Inductive gate_event :=
| Call (gate : nat) (ctx : option nat)
| Advance (t : nat).   (** the continuation of call [t] runs *)

(** One step; a settling hook is the [Advance] of a [Running] call. *)
Definition gate_step (e : gate_event) (s : Gates) : option Gates :=
match e with
| Call gate ctx =>
    match ctx with
    | Some f => match frames s !! f with Some _ => Some (gate_call gate ctx s) | None => None end
    | None => Some (gate_call gate ctx s)
    end
| Advance t =>
    x ← tasks s !! t;
    match t_phase x with
    | Granted => Some (gate_begin t x s)
    | Running => fr ← frames s !! t; Some (gate_settle t x fr s)
    | Leaving => Some (gate_leave t x s)
    | Released =>
        match t_slot x with
        | Child p => fr ← frames s !! p; Some (gate_unpend t x p fr s)
        | Root _ => None
        end
    | _ => None
    end
end.

Fixpoint gate_run (es : list gate_event) (s : Gates) : option Gates :=
match es with
| [] => Some s
| e :: es => s' ← gate_step e s; gate_run es s'
end.

(** * Selections of calls *)

(** The calls of [m] that satisfy [P]. *)
Definition sel (P : Task → bool) (m : gmap nat Task) : gset nat := dom (filter (λ kv, P kv.2 = true) m).

Lemma elem_sel P m t : t ∈ sel P m ↔ ∃ x, m !! t = Some x ∧ P x = true.
Proof.
  unfold sel. rewrite elem_of_dom. unfold is_Some. setoid_rewrite map_lookup_filter_Some. naive_solver.
Qed.

Lemma sel_insert P m t y :
  sel P (<[t := y]> m) = if P y then {[t]} ∪ sel P m else sel P m ∖ {[t]}.
Proof.
  apply set_eq. intros u. rewrite elem_sel. destruct (decide (u = t)) as [->|Hne].
  - rewrite lookup_insert_eq. destruct (P y) eqn:Ey.
    + split; [intros _; set_solver|]. intros _. by exists y.
    + split; [|set_solver]. intros (x & [= <-] & Hp). congruence.
  - rewrite lookup_insert_ne by done. rewrite <- elem_sel. destruct (P y); set_solver.
Qed.

(** A call that [P] does not select, before or after, changes nothing. *)
Lemma sel_insert_out P m t y : P y = false → (∀ x, m !! t = Some x → P x = false) → sel P (<[t := y]> m) = sel P m.
Proof.
  intros Hy Hx. rewrite sel_insert, Hy. apply set_eq. intros u.
  rewrite elem_of_difference, not_elem_of_singleton, elem_sel. split; [tauto|]. intros (x & Hu & Hp).
  split; [eauto|]. intros ->. by rewrite (Hx _ Hu) in Hp.
Qed.
Lemma sel_insert_in P m t y x : P y = true → m !! t = Some x → P x = true → sel P (<[t := y]> m) = sel P m.
Proof. intros Hy Hx Hp. rewrite sel_insert, Hy. assert (t ∈ sel P m) by (apply elem_sel; eauto). set_solver. Qed.

Definition slot_is (k : Slot) (x : Task) : bool := bool_decide (t_slot x = k).
Definition holds (p : Phase) : bool :=
match p with Granted | Running | Draining | Leaving => true | _ => false end.
Definition is_queued (p : Phase) : bool := match p with Queued => true | _ => false end.
(** Counted in the [pending] of its frame. *)
Definition pends (p : Phase) : bool := match p with Done | Refused => false | _ => true end.

Definition holders (s : Gates) (k : Slot) : gset nat := sel (λ x, slot_is k x && holds (t_phase x)) (tasks s).
Definition queued (s : Gates) (k : Slot) : gset nat := sel (λ x, slot_is k x && is_queued (t_phase x)) (tasks s).
Definition children (s : Gates) (f : nat) : gset nat := sel (λ x, slot_is (Child f) x && pends (t_phase x)) (tasks s).

(** * Invariant *)

(** What the phase of a call says of its frame. *)
Definition frame_phase (p : Phase) (fr : HookFrame) : Prop :=
match p with
| Running => fr_open fr = true ∧ fr_drained fr = false
| Draining => fr_open fr = false ∧ fr_drained fr = true ∧ fr_pending fr ≠ 0%nat
| Leaving | Released | Done => fr_open fr = false ∧ fr_pending fr = 0%nat
| _ => False
end.
Definition has_frame (p : Phase) : bool := match p with Queued | Granted | Refused => false | _ => true end.

Definition task_ok (s : Gates) (t : nat) (x : Task) : Prop :=
(t < next_task s)%nat
∧ (∀ c, t_ctx x = Some c → (c < t)%nat ∧ is_Some (frames s !! c))
∧ match t_slot x with
  | Root g => g = t_gate x ∧ t_phase x ≠ Released
  | Child p => (p < t)%nat ∧ ∃ fr, frames s !! p = Some fr ∧ fr_gate fr = t_gate x
      ∧ (t_phase x ≠ Refused → (fr_depth fr < MAX_HOOK_DEPTH)%nat)
  end
∧ (if has_frame (t_phase x)
   then ∃ fr, frames s !! t = Some fr ∧ frame_phase (t_phase x) fr ∧ fr_gate fr = t_gate x
          ∧ fr_parent fr = t_ctx x ∧ fr_depth fr = slot_depth s (t_slot x)
   else frames s !! t = None).

Record gate_inv (s : Gates) : Prop := {
gi_tasks : ∀ t x, tasks s !! t = Some x → task_ok s t x;
gi_frames : ∀ f fr, frames s !! f = Some fr → is_Some (tasks s !! f)
  ∧ fr_pending fr = size (children s f) ∧ (1 <= fr_depth fr <= MAX_HOOK_DEPTH)%nat;
gi_queues : ∀ k, fifo_ok (slot_limit k) (queue_of s k) (holders s k) (queued s k)
}.

(** * Steps keep the invariant *)

(** Frames are never dropped and keep their gate, parent and depth. *)
Definition frames_ext (s s' : Gates) : Prop :=
∀ f fr, frames s !! f = Some fr → ∃ fr', frames s' !! f = Some fr'
  ∧ fr_gate fr' = fr_gate fr ∧ fr_parent fr' = fr_parent fr ∧ fr_depth fr' = fr_depth fr.

Lemma frames_ext_refl s s' : frames s' = frames s → frames_ext s s'.
Proof. intros E f fr Hf. exists fr. by rewrite E. Qed.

▸ ASSIGNMENT
Which lines above run from the one containing "Lemma elem_sel P" to the one containing "Lemma sel_insert_in P"? Give them again exactly, both ends included.

▸ OUTPUT
Lemma elem_sel P m t : t ∈ sel P m ↔ ∃ x, m !! t = Some x ∧ P x = true.
Proof.
  unfold sel. rewrite elem_of_dom. unfold is_Some. setoid_rewrite map_lookup_filter_Some. naive_solver.
Qed.

Lemma sel_insert P m t y :
  sel P (<[t := y]> m) = if P y then {[t]} ∪ sel P m else sel P m ∖ {[t]}.
Proof.
  apply set_eq. intros u. rewrite elem_sel. destruct (decide (u = t)) as [->|Hne].
  - rewrite lookup_insert_eq. destruct (P y) eqn:Ey.
    + split; [intros _; set_solver|]. intros _. by exists y.
    + split; [|set_solver]. intros (x & [= <-] & Hp). congruence.
  - rewrite lookup_insert_ne by done. rewrite <- elem_sel. destruct (P y); set_solver.
Qed.

(** A call that [P] does not select, before or after, changes nothing. *)
Lemma sel_insert_out P m t y : P y = false → (∀ x, m !! t = Some x → P x = false) → sel P (<[t := y]> m) = sel P m.
Proof.
  intros Hy Hx. rewrite sel_insert, Hy. apply set_eq. intros u.
  rewrite elem_of_difference, not_elem_of_singleton, elem_sel. split; [tauto|]. intros (x & Hu & Hp).
  split; [eauto|]. intros ->. by rewrite (Hx _ Hu) in Hp.
Qed.
Lemma sel_insert_in P m t y x : P y = true → m !! t = Some x → P x = true → sel P (<[t := y]> m) = sel P m.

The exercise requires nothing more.